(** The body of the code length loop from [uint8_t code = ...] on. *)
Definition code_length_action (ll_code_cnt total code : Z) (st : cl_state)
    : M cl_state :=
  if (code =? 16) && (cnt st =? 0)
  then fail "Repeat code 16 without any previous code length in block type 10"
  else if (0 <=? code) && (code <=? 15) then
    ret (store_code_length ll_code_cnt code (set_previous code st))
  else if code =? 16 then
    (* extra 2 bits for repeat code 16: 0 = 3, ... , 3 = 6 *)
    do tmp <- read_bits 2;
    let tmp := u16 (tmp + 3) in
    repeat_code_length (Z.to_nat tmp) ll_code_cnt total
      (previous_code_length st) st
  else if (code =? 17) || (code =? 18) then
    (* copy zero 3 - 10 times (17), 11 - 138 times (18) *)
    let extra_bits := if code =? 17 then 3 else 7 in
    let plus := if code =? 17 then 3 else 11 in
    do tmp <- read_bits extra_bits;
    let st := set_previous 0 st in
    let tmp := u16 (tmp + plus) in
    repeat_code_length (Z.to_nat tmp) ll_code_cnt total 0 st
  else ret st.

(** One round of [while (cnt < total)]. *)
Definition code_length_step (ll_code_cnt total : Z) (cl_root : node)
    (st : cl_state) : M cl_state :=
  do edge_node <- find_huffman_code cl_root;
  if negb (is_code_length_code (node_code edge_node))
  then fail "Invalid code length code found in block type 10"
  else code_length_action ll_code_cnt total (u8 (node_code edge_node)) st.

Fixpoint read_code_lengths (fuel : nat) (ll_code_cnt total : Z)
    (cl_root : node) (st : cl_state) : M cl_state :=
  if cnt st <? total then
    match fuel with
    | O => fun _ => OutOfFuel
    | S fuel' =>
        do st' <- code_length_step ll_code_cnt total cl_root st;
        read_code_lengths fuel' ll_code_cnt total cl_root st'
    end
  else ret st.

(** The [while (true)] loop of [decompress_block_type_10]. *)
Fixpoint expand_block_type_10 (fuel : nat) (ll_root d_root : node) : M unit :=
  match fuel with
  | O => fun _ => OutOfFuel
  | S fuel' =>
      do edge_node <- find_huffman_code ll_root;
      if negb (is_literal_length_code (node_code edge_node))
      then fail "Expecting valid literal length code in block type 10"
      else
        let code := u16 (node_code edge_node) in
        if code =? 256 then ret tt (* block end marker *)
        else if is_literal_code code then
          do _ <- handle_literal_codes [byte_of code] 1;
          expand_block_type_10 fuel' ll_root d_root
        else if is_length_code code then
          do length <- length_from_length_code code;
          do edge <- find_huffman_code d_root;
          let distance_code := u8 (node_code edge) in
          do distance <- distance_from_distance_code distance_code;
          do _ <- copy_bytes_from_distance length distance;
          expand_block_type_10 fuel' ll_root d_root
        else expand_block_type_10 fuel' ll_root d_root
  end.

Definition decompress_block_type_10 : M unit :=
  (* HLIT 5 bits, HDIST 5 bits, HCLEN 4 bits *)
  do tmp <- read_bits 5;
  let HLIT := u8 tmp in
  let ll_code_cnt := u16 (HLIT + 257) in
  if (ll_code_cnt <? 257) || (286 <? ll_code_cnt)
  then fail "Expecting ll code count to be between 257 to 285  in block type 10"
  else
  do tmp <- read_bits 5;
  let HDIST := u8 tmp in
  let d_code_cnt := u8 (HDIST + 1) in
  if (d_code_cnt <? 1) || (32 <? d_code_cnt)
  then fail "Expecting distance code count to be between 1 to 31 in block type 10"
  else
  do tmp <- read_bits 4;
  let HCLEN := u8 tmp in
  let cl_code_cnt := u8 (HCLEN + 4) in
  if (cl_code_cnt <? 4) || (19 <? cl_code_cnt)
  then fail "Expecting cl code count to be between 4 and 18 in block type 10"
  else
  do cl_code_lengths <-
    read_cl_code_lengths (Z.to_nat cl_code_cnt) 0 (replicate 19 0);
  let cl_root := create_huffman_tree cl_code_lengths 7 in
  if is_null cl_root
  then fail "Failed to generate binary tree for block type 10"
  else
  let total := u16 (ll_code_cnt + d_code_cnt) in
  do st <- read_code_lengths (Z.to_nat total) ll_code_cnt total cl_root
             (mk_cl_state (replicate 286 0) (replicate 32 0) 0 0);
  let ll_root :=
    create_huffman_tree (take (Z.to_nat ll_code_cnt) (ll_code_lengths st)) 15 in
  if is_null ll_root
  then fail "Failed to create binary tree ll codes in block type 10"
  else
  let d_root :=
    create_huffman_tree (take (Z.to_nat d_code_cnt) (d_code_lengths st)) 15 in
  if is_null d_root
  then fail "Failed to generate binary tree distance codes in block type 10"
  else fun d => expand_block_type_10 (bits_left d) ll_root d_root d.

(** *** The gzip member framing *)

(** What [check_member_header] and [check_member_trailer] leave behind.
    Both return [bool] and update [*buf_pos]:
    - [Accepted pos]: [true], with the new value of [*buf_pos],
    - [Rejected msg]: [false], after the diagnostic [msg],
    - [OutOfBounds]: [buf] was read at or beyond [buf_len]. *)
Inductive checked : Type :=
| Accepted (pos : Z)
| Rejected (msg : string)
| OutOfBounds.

## Assigned task
If a line in the data contains the string "generate", copy it.

## Response area
  then fail "Failed to generate binary tree for block type 10"
  then fail "Failed to generate binary tree distance codes in block type 10"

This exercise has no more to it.